WHAT THE TASK ASKS. In the entries below, find the lines that contain the word "cookiesOnly" and copy them.
====== EXTRACTED INFORMATION ======
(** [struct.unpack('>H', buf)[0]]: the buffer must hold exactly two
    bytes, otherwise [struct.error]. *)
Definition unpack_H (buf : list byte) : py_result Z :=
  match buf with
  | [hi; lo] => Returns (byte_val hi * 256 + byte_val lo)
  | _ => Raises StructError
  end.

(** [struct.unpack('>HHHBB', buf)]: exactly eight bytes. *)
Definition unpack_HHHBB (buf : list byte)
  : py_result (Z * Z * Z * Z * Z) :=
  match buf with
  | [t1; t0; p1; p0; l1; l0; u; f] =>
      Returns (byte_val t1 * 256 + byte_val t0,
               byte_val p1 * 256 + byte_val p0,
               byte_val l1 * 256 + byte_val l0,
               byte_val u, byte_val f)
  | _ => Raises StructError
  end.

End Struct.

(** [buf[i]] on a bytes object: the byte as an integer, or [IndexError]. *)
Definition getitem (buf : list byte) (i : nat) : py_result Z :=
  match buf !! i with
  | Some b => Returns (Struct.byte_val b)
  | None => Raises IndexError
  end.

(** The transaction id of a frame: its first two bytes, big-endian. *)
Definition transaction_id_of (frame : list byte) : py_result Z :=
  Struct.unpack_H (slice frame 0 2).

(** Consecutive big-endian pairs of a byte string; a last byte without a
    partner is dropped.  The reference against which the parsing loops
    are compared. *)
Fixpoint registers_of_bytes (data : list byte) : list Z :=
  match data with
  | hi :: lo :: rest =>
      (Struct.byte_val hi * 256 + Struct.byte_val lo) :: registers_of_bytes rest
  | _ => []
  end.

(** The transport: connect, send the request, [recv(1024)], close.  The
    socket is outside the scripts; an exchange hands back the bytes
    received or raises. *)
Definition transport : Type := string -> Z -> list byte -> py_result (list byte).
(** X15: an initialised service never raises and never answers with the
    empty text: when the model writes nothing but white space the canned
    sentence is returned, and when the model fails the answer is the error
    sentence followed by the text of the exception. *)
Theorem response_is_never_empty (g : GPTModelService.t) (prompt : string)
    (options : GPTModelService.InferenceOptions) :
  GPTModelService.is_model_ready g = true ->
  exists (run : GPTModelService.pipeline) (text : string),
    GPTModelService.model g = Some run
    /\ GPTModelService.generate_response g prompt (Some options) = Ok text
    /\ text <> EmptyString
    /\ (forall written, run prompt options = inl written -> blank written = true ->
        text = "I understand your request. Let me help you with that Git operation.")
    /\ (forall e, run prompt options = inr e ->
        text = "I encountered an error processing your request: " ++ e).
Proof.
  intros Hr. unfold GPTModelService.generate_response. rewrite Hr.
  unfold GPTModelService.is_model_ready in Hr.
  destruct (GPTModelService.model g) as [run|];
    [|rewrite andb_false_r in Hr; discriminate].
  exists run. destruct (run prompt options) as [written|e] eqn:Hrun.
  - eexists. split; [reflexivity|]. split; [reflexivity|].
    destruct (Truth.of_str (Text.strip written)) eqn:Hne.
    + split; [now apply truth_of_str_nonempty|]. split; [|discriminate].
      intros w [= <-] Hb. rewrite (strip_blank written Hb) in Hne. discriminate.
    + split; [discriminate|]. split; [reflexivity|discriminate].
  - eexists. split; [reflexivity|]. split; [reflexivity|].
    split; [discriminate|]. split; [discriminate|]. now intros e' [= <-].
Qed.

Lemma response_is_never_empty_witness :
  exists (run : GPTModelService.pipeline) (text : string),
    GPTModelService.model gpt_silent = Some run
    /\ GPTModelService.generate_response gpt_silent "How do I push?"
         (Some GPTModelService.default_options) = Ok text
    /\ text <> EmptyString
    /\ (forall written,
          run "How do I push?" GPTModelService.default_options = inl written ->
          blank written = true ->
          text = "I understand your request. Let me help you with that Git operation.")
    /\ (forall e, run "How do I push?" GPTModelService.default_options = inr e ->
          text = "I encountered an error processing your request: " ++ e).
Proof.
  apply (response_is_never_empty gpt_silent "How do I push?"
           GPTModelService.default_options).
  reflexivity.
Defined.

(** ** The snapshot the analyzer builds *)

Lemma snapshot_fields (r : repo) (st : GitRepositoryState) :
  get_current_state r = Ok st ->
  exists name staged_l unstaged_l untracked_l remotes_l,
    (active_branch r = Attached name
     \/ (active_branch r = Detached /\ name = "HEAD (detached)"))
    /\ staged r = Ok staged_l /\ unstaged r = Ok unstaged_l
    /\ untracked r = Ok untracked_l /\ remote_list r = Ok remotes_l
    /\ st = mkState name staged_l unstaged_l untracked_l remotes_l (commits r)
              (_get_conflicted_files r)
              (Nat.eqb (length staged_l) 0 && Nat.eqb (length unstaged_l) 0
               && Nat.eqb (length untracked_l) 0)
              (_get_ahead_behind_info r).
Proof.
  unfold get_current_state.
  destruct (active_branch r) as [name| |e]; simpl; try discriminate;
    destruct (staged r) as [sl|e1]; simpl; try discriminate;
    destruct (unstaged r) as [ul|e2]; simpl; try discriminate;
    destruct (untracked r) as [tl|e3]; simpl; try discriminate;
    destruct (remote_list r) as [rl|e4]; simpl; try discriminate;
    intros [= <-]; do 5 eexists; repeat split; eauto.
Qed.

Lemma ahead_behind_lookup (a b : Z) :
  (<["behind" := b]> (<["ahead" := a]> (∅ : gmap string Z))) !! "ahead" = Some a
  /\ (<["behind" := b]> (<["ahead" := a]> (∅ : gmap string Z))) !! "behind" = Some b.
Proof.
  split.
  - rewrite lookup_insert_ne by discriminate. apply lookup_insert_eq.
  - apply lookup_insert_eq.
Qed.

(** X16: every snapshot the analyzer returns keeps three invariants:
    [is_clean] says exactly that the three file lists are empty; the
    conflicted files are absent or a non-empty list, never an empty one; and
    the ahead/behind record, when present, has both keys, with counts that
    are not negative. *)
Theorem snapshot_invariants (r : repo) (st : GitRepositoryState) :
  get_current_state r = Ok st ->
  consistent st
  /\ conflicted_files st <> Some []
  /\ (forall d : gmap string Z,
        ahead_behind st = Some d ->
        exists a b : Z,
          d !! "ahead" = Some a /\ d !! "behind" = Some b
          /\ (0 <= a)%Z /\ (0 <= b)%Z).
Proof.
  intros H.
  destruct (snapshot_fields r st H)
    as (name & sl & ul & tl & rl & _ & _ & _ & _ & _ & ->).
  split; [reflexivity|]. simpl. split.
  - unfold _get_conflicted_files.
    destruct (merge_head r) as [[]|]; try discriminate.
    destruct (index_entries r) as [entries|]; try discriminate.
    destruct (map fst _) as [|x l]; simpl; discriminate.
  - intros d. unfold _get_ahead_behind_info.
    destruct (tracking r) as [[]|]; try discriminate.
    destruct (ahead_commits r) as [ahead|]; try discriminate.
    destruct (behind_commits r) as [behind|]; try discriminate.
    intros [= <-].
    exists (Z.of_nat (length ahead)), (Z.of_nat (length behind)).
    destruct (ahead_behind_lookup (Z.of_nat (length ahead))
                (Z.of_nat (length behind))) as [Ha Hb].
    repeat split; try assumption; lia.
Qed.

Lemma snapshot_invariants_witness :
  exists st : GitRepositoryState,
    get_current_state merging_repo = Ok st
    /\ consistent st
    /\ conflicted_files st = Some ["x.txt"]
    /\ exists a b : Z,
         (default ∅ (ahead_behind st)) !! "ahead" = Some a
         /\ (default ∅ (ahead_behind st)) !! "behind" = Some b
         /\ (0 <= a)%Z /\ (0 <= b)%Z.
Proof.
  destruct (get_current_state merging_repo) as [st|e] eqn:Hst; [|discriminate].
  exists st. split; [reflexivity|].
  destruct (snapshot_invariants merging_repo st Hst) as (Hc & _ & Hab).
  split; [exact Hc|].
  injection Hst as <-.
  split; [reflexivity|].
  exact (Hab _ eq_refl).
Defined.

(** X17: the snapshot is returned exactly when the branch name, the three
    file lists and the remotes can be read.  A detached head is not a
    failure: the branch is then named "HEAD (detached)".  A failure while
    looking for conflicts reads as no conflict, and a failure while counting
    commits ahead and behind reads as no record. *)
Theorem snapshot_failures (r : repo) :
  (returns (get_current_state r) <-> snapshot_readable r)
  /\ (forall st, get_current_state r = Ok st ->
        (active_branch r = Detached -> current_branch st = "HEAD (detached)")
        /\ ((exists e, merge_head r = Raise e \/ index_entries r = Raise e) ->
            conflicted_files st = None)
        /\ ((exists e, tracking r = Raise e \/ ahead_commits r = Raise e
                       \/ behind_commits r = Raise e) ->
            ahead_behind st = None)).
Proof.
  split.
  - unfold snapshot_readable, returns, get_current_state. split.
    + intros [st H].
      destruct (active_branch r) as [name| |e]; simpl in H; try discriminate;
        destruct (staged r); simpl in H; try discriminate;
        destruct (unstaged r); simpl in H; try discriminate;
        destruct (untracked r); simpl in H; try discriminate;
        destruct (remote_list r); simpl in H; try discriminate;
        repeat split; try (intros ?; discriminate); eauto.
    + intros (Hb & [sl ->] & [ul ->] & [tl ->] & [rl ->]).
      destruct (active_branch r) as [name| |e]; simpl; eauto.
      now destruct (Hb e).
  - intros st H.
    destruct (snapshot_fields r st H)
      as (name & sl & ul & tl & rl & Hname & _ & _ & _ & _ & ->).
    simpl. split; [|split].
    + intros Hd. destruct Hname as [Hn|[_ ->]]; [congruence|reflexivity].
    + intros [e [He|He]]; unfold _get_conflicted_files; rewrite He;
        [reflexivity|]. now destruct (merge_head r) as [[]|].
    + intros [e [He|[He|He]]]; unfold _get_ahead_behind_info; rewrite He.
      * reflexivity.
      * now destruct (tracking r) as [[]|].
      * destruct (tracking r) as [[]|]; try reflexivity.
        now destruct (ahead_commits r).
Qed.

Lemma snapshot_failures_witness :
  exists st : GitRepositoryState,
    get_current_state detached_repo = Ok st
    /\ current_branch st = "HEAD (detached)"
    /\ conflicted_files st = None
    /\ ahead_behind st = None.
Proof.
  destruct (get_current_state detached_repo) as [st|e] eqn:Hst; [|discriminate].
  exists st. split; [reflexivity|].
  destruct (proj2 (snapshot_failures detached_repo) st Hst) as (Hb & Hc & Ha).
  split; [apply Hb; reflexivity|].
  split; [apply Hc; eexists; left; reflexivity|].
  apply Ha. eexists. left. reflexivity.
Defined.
======
====== EXTRACTED INFORMATION ======
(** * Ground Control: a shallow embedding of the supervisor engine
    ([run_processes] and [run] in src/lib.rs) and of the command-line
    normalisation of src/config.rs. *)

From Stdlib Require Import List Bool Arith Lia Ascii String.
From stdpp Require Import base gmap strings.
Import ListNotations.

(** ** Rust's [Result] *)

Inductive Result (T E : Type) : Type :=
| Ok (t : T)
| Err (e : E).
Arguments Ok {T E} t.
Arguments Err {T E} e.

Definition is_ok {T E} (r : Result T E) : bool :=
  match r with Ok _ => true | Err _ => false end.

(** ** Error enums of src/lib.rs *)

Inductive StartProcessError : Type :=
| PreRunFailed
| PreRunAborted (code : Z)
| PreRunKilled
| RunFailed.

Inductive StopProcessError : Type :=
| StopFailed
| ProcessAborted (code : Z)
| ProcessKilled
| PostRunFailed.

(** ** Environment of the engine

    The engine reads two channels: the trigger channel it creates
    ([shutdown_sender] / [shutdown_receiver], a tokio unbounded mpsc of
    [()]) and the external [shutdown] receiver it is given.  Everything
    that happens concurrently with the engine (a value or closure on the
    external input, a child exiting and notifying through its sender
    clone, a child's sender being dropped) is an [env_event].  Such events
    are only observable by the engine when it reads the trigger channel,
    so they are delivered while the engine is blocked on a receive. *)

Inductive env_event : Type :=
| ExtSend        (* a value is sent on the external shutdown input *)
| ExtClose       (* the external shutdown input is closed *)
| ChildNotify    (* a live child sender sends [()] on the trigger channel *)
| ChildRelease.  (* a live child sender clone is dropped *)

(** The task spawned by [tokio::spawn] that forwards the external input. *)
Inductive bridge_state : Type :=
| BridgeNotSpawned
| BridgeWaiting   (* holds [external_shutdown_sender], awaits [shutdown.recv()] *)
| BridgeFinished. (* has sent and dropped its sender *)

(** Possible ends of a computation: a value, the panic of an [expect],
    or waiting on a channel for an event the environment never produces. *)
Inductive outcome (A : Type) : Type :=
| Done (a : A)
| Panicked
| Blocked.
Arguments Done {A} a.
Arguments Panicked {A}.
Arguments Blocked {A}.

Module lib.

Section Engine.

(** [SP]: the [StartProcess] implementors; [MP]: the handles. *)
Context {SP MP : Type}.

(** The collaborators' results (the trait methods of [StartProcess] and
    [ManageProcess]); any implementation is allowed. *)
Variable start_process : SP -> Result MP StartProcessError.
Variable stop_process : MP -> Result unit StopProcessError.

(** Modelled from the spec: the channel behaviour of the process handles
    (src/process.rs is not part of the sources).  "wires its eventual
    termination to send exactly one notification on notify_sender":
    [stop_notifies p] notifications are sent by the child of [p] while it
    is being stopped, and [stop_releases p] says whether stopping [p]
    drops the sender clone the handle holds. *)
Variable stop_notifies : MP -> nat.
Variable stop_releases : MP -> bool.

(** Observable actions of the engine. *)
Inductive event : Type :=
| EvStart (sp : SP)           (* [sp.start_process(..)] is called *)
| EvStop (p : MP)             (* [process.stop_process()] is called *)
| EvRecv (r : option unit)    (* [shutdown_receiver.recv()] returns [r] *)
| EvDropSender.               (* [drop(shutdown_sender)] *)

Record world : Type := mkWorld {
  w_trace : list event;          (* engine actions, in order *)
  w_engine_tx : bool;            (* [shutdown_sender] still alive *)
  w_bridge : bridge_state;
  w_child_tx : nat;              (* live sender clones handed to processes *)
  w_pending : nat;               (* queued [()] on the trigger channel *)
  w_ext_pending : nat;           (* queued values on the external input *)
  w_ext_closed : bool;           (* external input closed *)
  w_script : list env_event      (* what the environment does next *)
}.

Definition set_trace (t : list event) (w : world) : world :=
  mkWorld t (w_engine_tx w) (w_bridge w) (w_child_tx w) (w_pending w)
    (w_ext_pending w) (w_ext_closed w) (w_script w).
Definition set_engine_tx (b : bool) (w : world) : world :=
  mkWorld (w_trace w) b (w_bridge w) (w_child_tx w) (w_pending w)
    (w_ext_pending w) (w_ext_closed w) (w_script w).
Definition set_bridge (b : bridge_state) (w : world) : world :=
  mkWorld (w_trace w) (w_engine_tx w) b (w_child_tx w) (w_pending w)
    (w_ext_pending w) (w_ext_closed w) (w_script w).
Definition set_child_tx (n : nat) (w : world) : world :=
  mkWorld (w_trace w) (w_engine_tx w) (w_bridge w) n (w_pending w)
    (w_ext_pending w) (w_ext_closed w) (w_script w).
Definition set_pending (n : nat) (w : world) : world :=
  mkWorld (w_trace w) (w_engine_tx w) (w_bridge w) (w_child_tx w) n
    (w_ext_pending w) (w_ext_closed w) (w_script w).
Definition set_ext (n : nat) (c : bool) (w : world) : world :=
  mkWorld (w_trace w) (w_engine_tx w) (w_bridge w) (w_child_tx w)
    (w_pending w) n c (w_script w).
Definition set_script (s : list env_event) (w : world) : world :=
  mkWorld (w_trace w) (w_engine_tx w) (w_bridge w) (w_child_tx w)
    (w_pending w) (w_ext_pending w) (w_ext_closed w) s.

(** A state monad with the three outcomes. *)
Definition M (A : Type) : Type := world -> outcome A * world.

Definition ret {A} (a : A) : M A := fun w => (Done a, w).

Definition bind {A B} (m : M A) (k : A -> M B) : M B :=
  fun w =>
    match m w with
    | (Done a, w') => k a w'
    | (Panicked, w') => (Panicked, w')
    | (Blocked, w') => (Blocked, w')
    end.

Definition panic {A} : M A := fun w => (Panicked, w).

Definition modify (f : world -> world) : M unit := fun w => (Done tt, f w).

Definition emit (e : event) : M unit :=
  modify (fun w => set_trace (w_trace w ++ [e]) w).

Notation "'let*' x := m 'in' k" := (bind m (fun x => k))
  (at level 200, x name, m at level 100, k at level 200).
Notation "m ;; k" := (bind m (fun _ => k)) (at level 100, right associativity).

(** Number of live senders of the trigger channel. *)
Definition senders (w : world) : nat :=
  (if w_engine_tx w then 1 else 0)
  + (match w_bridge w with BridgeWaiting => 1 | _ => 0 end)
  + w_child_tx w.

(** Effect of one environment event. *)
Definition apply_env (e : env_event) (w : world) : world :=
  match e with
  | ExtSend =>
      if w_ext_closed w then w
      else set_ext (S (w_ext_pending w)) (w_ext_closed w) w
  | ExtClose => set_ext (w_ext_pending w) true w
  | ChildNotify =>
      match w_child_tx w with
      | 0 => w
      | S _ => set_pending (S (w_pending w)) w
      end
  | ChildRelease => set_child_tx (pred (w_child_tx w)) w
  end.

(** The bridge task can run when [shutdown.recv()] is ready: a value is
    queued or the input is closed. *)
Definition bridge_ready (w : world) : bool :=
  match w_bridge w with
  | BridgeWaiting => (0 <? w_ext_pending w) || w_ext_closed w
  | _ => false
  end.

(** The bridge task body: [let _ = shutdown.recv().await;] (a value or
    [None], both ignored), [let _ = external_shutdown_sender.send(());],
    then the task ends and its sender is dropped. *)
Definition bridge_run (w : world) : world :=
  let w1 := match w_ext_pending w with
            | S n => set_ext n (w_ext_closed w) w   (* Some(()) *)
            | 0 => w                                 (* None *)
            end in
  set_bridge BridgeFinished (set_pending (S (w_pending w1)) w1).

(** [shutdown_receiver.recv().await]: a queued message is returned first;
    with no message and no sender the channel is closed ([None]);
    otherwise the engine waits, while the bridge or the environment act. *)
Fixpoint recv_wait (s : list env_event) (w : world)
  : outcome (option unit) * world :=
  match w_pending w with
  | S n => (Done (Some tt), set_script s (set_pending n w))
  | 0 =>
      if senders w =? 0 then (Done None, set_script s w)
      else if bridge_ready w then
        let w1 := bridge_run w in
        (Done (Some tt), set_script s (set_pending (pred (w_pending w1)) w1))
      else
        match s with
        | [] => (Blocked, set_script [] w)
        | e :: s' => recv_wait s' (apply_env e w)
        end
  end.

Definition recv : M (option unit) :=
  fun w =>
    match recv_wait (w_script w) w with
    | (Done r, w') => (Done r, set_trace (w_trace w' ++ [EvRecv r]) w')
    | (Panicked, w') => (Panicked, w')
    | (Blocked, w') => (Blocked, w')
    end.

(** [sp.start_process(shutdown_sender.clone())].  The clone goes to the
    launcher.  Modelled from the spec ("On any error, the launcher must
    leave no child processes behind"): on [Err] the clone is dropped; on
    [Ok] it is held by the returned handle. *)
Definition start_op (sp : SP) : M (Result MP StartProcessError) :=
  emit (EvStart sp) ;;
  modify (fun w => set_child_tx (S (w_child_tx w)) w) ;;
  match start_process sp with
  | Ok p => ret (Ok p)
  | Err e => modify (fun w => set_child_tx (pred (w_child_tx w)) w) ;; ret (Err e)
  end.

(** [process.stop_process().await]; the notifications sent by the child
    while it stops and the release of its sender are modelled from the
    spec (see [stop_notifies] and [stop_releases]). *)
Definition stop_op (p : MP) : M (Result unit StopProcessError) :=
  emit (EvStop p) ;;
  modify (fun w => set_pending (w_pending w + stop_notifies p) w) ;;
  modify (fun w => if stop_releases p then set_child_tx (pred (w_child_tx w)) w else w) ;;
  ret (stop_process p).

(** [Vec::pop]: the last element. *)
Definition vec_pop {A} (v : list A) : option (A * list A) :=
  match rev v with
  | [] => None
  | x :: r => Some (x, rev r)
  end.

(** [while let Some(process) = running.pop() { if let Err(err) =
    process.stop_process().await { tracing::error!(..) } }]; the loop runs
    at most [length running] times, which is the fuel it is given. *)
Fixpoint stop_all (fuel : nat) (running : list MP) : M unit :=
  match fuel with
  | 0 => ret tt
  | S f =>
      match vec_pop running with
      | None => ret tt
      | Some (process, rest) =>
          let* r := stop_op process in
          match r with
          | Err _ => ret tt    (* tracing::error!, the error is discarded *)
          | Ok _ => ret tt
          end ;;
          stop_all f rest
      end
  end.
======
====== EXTRACTED INFORMATION ======
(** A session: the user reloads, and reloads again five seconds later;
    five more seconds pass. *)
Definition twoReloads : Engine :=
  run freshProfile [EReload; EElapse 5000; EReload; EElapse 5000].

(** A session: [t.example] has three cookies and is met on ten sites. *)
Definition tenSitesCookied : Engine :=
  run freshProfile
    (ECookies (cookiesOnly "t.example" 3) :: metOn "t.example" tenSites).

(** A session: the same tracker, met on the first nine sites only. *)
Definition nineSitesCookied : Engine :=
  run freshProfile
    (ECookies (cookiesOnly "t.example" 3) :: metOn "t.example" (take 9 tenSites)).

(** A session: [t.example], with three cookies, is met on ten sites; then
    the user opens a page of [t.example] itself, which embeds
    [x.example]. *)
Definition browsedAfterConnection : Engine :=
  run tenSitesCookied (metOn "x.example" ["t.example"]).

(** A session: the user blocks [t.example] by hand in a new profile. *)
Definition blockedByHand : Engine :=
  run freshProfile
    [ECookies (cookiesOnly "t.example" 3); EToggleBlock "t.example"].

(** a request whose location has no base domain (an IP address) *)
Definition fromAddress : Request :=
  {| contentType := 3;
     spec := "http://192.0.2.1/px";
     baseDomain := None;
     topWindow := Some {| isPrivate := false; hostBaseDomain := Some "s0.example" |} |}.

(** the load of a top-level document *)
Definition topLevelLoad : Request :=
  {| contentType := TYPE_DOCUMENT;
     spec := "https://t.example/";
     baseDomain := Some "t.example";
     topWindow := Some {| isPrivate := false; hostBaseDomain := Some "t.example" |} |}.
======
ANSWER TO THIS EXERCISE.
    (ECookies (cookiesOnly "t.example" 3) :: metOn "t.example" tenSites).
    (ECookies (cookiesOnly "t.example" 3) :: metOn "t.example" (take 9 tenSites)).
    [ECookies (cookiesOnly "t.example" 3); EToggleBlock "t.example"].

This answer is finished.